The Road to Righteousness isn’t Via the All-Weather

One of our owners sent me an email recently pointing out a ride on the all-weather. I had a close look at it and I thought that without any doubt it was a blatant example of a horse being pulled. I’m not prepared to name the horse, jockey or trainer, but I definitely agree with a comment by Graham Cunningham recently on Channel 4’s Morning Line, in the context of Andrew Heffernan’s 15-year ban, that we now appear to have an integrity problem with low-quality all-weather racing. Indeed, he asked, “Is it worth the bother?”

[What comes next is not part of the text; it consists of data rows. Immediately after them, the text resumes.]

Notation space := [Whitespace (ident_str " ")].
Lemma display_head tag rest : no_space (display tag ++ rest).
Proof. by destruct tag. Qed.
Lemma delimiter_cons c rest : bool_decide (c ∈ ident_str "<>,: ") = true → delimiter (c :: rest).
Proof. by intros ?%bool_decide_eq_true_1. Qed.
(** The parameters of a tag after the first one, with the closing bracket *)
Lemma params_read tys : Forall (λ ty, lexes delimiter (display ty) (tokens_of space ty)) tys →
  lexes anything (concat (map (λ ty, ident_str ", " ++ display ty) tys) ++ ident_str ">") (concat (map (λ ty, Comma :: space ++ tokens_of space ty) tys) ++ [Gt_]) ∧
  ∀ rest, delimiter ((concat (map (λ ty, ident_str ", " ++ display ty) tys) ++ ident_str ">") ++ rest).
Proof.
  destruct punctuation_lexes as (_ & Hgt & Hcomma & _ & Hspace). induction 1 as [|ty tys Hty _ [IH Hd]]; (split; [|intros rest; by apply delimiter_cons]).
  - done.
  - cbn [map concat]. change (ident_str ", ") with (ident_str "," ++ ident_str " "). rewrite <- !app_assoc.
    change (Comma :: space ++ ?a) with ([Comma] ++ space ++ a). rewrite <- !app_assoc.
    eapply lexes_app; [exact Hcomma| |done]. eapply lexes_app; [exact Hspace| |intros rest _; rewrite <- app_assoc; apply display_head].
    eapply lexes_app; [exact Hty|exact IH|auto].
Qed.
(** The text of a tag is its tokens. *)
Lemma display_lexes tag : displayable tag → lexes delimiter (display tag) (tokens_of space tag).
Proof.
  destruct punctuation_lexes as (Hlt & Hgt & _ & Hcolons & _).
  induction tag as [| | | | | |ty IH|address module name tys IH] using tag_ind; try (intros _; apply keyword_lexes; unfold keywords; set_solver).
  - intros Hty%IH. cbn [display tokens_of]. change (ident_str "vector<") with (ident_str "vector" ++ ident_str "<"). rewrite <- app_assoc.
    change (VectorType :: Lt_ :: ?a) with ([VectorType] ++ [Lt_] ++ a).
    eapply lexes_app; [apply keyword_lexes; unfold keywords; set_solver| |intros rest _; by apply delimiter_cons].
    eapply lexes_app; [exact Hlt| |done]. eapply lexes_app; [exact Hty|eapply lexes_weaken; [exact Hgt|done]|intros rest _; by apply delimiter_cons].
  - cbn [displayable]. rewrite displayable_params. intros (Ha & Hm & Hn & Htys).
    assert (Hcc : ∀ rest, delimiter (ident_str "::" ++ rest)) by (intros rest; by apply delimiter_cons).
    cbn [display tokens_of]. change (AddressToken ?a :: ColonColon :: Name ?b :: ColonColon :: Name ?c :: ?r) with ([AddressToken a] ++ [ColonColon] ++ [Name b] ++ [ColonColon] ++ [Name c] ++ r).
    eapply lexes_app; [by apply literal_lexes| |intros rest _; apply Hcc]. eapply lexes_app; [exact Hcolons| |done].
    eapply lexes_app; [by apply name_lexes| |intros rest _; apply Hcc]. eapply lexes_app; [exact Hcolons| |done].
    eapply lexes_app; [by apply name_lexes| |].
    + destruct tys as [|ty tys]; [apply lexes_nil|]. apply Forall_cons in IH as [IH IHs]. apply Forall_cons in Htys as [Hty Htys].
      assert (Hs : Forall (λ ty, lexes delimiter (display ty) (tokens_of space ty)) tys) by (rewrite Forall_forall in *; auto).
      apply params_read in Hs as [Hs Hd]. change (Lt_ :: ?a) with ([Lt_] ++ a).
      eapply lexes_app; [exact Hlt| |done]. eapply lexes_app; [by apply IH|eapply lexes_weaken; [exact Hs|done]|auto].
    + intros rest Hr. destruct tys as [|ty tys]; [done|]. by apply delimiter_cons.
Qed.

(** *** Parsing the tokens *)

Lemma filter_tokens tag : filter (λ tok, is_whitespace tok = false) (tokens_of space tag) = tokens_of [] tag.
Proof.
  induction tag as [| | | | | |ty IH|address module name tys IH] using tag_ind; try done; cbn [tokens_of].
  - rewrite !filter_cons_True, filter_app, IH by done. done.
  - rewrite !filter_cons_True by done. do 5 f_equal. destruct tys as [|ty tys]; [done|]. apply Forall_cons in IH as [IH IHs].
    rewrite filter_cons_True, !filter_app, IH by done. do 3 f_equal. induction IHs as [|ty' tys' Hty _ IHt]; [done|]. cbn [map concat].
    change ((Comma :: ?a) ++ ?b) with (Comma :: a ++ b). rewrite filter_cons_True, !filter_app, Hty, IHt by done. done.
Qed.
Lemma tokens_head tag it : ∃ tok r, tokens_of [] tag ++ it = tok :: r ∧ tok ≠ Gt_.
Proof. destruct tag; by eexists _, _. Qed.
Lemma peek_not tag it : bool_decide (head (tokens_of [] tag ++ it) = Some Gt_) = false.
Proof. destruct (tokens_head tag it) as (tok & r & -> & Hg). apply bool_decide_eq_false_2. by intros [= ->]. Qed.
(** A parser reads the tokens of a tag, when nothing after them belongs to the tag. *)
Definition parses_tag (item : Parser TypeTag) (tag : TypeTag) : Prop :=
  ∀ it, head it ≠ Some Lt_ → item (tokens_of [] tag ++ it) = Ok (tag, it).
Lemma parser_bind_ok {A B} (m : Parser A) (f : A → Parser B) a it it' : m it = Ok (a, it') → (m ≫= f) it = f a it'.
Proof. intros H. unfold mbind, Parser_bind. by rewrite H. Qed.
Lemma comma_loop_tokens item tys fuel ty it : (length tys < fuel)%nat → Forall (parses_tag item) (ty :: tys) →
  comma_loop item Gt_ true fuel (tokens_of [] ty ++ concat (map (λ ty, Comma :: [] ++ tokens_of [] ty) tys) ++ Gt_ :: it) = Ok (ty :: tys, Gt_ :: it).
Proof.
  revert fuel ty. induction tys as [|ty' tys IH]; intros [|fuel] ty Hf Htys; cbn [length] in *; try lia; apply Forall_cons in Htys as [Hty Htys]; cbn [comma_loop].
  - erewrite parser_bind_ok by by apply Hty. done.
  - cbn [map concat]. rewrite <- app_assoc. erewrite parser_bind_ok by by apply Hty. cbn [app].
    erewrite parser_bind_ok by done. cbn [head]. change (bool_decide (Some Comma = Some Gt_)) with false. cbv beta iota.
    erewrite parser_bind_ok by done. erewrite parser_bind_ok by done. rewrite peek_not. cbn [andb].
    erewrite parser_bind_ok by (apply (IH fuel ty'); [lia|done]). done.
Qed.
Lemma params_length tys :
  let tokens := concat (map (λ ty, Comma :: [] ++ tokens_of [] ty) tys) in
  (length tys <= length tokens)%nat ∧ ∀ ty, ty ∈ tys → (length (tokens_of [] ty) < length tokens)%nat.
Proof.
  induction tys as [|ty tys [IH IHs]]; [split; [done|]; by intros ty ?%elem_of_nil|]. cbn in *. rewrite length_app. split; [lia|].
  intros ty' [->|Hty%IHs]%elem_of_cons; lia.
Qed.
(** With fuel for its tokens the parser reads a tag from them. *)
Lemma tag_parses fuel tag : (length (tokens_of [] tag) < fuel)%nat → displayable tag → parses_tag (parse_type_tag_tokens fuel) tag.
Proof.
  revert tag. induction fuel as [|fuel IH]; [lia|]. intros tag Hf Hok it Hit.
  destruct tag as [| | | | | |ty|address module name tys]; try done; cbn [tokens_of length] in Hf; cbn [tokens_of app parse_type_tag_tokens].
  - erewrite parser_bind_ok by done. cbv beta iota. erewrite parser_bind_ok by done. rewrite length_app in Hf. rewrite <- app_assoc.
    erewrite parser_bind_ok by (apply IH; [lia|done|done]). done.
  - cbn [displayable] in Hok. rewrite displayable_params in Hok. destruct Hok as (Ha & Hm & Hn & Htys).
    do 5 (erewrite parser_bind_ok by done; cbv beta iota). set (r := _ ++ it). cbv beta iota.
    erewrite parser_bind_ok by done. erewrite (parser_bind_ok _ _ tys _ it).
    + erewrite parser_bind_ok by (unfold parser_lift; by rewrite hex_literal_round_trip).
      do 2 erewrite parser_bind_ok by (unfold parser_lift, new_identifier, Identifier_new; by rewrite readable_name_valid). done.
    + subst r. destruct tys as [|ty tys]; [cbn [app]; by rewrite bool_decide_eq_false_2|]. cbn [app head].
      change (bool_decide (Some Lt_ = Some Lt_)) with true. cbv beta iota. erewrite parser_bind_ok by done.
      rewrite <- !app_assoc. cbn [length] in Hf. rewrite !length_app in Hf.
      erewrite (parser_bind_ok _ _ (ty :: tys) _ (Gt_ :: it)); [done|]. unfold parse_comma_list. erewrite parser_bind_ok by done. rewrite peek_not.
      pose proof (params_length tys) as [Hl Hls]. cbn [length] in Hf. apply comma_loop_tokens; [lia|]. apply Forall_cons in Htys as [Hty Htys].
      constructor; [apply IH; [lia|done]|]. apply Forall_forall. intros ty' Hty'. rewrite Forall_forall in Htys. apply Hls in Hty' as Hl'. apply IH; [lia|auto].
Qed.

(** What is displayed is read back: a tag whose addresses have their length, and whose
    names start with a letter and are no keywords, is read from the text that displays it. *)
Lemma display_round_trip tag : displayable tag → parse_type_tag unicode_alphanumeric (display tag) = Ok tag.
Proof.
  intros Hok. pose proof (display_lexes tag Hok [] I) as Ht. rewrite app_nil_r in Ht. unfold parse_type_tag, parse. rewrite Ht.
  change (tokenize []) with (Ok (E := unit) ([] : list Token)). cbn [mbind result_bind]. rewrite app_nil_r, filter_tokens. cbv zeta.
  rewrite tag_parses by (rewrite ?length_app; cbn; try lia; done). done.
Qed.
Lemma struct_display_round_trip (tag : StructTag) : displayable (struct_tag tag) →
  parse_struct_tag unicode_alphanumeric (display (struct_tag tag)) = Ok tag.
Proof. intros Hok. unfold parse_struct_tag. rewrite display_round_trip by done. by destruct tag. Qed.
End Texts.

(** Two names that are valid and that no text names: a struct [vector], and a name that
    starts with an underscore *)
Example unreadable_names :
  is_valid (ident_str "_a") = true ∧ is_valid (ident_str "vector") = true ∧
  parse_type_tag no_unicode (display (TagStruct (replicate 32 1) (ident_str "M") (ident_str "_a") [])) = Err tt ∧
  parse_type_tag no_unicode (display (TagStruct (replicate 32 1) (ident_str "M") (ident_str "vector") [])) = Err tt.
Proof. by vm_compute. Qed.

(** *** The laws hold of an implementation of hex. *)

Lemma hex_digit_value n : n < 16 → hex_value (hex_digit n) = Some n ∧ is_lower_hex (hex_digit n) = true.
Proof. intros Hn. assert (n ∈ N.of_nat <$> seq 0 16) as H; [|by repeat (apply elem_of_cons in H as [->|H]; [done|]); apply elem_of_nil in H].
  apply list_elem_of_fmap. exists (N.to_nat n). rewrite elem_of_seq. lia. Qed.
#[export] Instance plain_hex_laws : HexLaws.
Proof.
  split.
  - intros bytes. induction 1 as [|b bytes Hb _ IH]; [done|]. cbn [hex_encode hex_decode plain_hex map concat app decode_pairs] in *.
    destruct (hex_digit_value (b / 16)) as [-> _]; [apply N.Div0.div_lt_upper_bound; lia|].
    destruct (hex_digit_value (b mod 16)) as [-> _]; [by apply N.mod_lt|]. cbn. cbn in IH. rewrite IH. cbn. do 2 f_equal. pose proof (N.div_mod b 16). lia.
  - intros bytes. induction bytes as [|b bytes IH]; [done|]. unfold len in *. cbn in *. lia.
  - intros bytes. induction 1 as [|b bytes Hb _ IH]; [by constructor|]. cbn [hex_encode plain_hex map concat app].
    repeat constructor; [apply hex_digit_value..|done]; [apply N.Div0.div_lt_upper_bound; lia|by apply N.mod_lt].
Qed.

(** ** Numbers *)

(** The number that digits write *)
Definition digits_value (value : N) (s : str) : N := foldl (λ v c, v * 10 + (c - 48)) value s.
Lemma digits_value_le v s : v <= digits_value v s.
Proof. revert v. induction s as [|c s IH]; intros v; cbn; [lia|]. etrans; [|apply IH]. lia. Qed.
(** A number is read exactly, or refused when it is too large or there is no digit. *)
Lemma parse_uint_spec max s : parse_uint max s = if bool_decide (s ≠ [] ∧ digits_value 0 s <= max) then Ok (digits_value 0 s) else Err tt.
Proof.
  assert (∀ v, v <= max → parse_digits max v s = if digits_value v s <=? max then Ok (digits_value v s) else Err tt) as H.
  { induction s as [|c s IH]; intros v Hv; cbn; [by rewrite (proj2 (N.leb_le _ _) Hv)|]. case_match eqn:E; [apply IH; lia|].
    pose proof (digits_value_le (v * 10 + (c - 48)) s). unfold digits_value in *. by case_match; [lia|]. }
  unfold parse_uint. destruct s as [|c s]; [done|]. rewrite H by lia. case_bool_decide; case_match; try done; exfalso; naive_solver lia.
Qed.

(** ** Arguments *)

(** An argument is the argument of its value. *)
Lemma argument_round_trip arg : argument_of (move_value_of arg) = Ok arg.
Proof.
  destruct arg as [| | | |v|]; try done. cbn. assert (∀ v, collect (λ mv, match mv with MU8 byte => Ok byte | _ => bail end) (MU8 <$> v) = Ok (E := unit) v) as H.
  { clear v. induction v as [|b v IH]; [done|]. cbn. by rewrite IH. }
  by rewrite H.
Qed.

A friend of mine up in the North of England has a wonderful Victorian stylised painting entitled “The Road to Righteousness and Salvation”. It shows a couple going through a gate at the foot of the painting. They are then confronted with two alternative roads to follow. One takes them up through the foothills of godliness into the kingdom of Heaven, while the other leads to eternal damnation. They are faced with ten temptations, at each of which they could divert from the straight and narrow way. The reason why this painting is always pointed out to me is that the first trial is to do with “cursing and use of strong language”, the second, “partaking of alcoholic liquor”, and the third, “gambling”. Well, that certainly damns the 70,000 or so who will be at the Cheltenham Festival in a few weeks’ time. By the way, the other seven temptations aren’t bad either.

So this had me wondering what ten “temptations” might be on the All-Weather, and why this is becoming an ethical concern.
  1. Trainer deliberately runs the horse down the weights into a 0-55 race.
  2. Keep the horse unfit and not able to perform satisfactorily.
  3. Put on a claiming rider with no strength, who can’t ride one side of the horse never mind
  4. Run it over the wrong trip.
  5. Run it on the wrong A/W surface.
  6. Put on or leave off headgear, depending on what the horse actually needs.
  7. Come out of the gate slowly and get boxed in.
  8. Alternatively, run it really wide on all the bends.
  9. Dope it.
  10. Pull it.

Nine of these appear to be becoming more common. Alas, it is hardly surprising with the lamentable state of prize money. The only way many small trainers and their owners can secure any sort of return on investment is to land a touch, and with the quality of much of the all-weather racing it has become the obvious target. What needs to be done about it? Personally I’d like to see much higher scrutiny of the performance of certain trainers and jockeys, and for that to be reflected in the readiness or otherwise to reduce official ratings. And obviously, a big increase in prize-money is essential, otherwise there will be more people in the racing fraternity departing from “The Road to Righteousness”.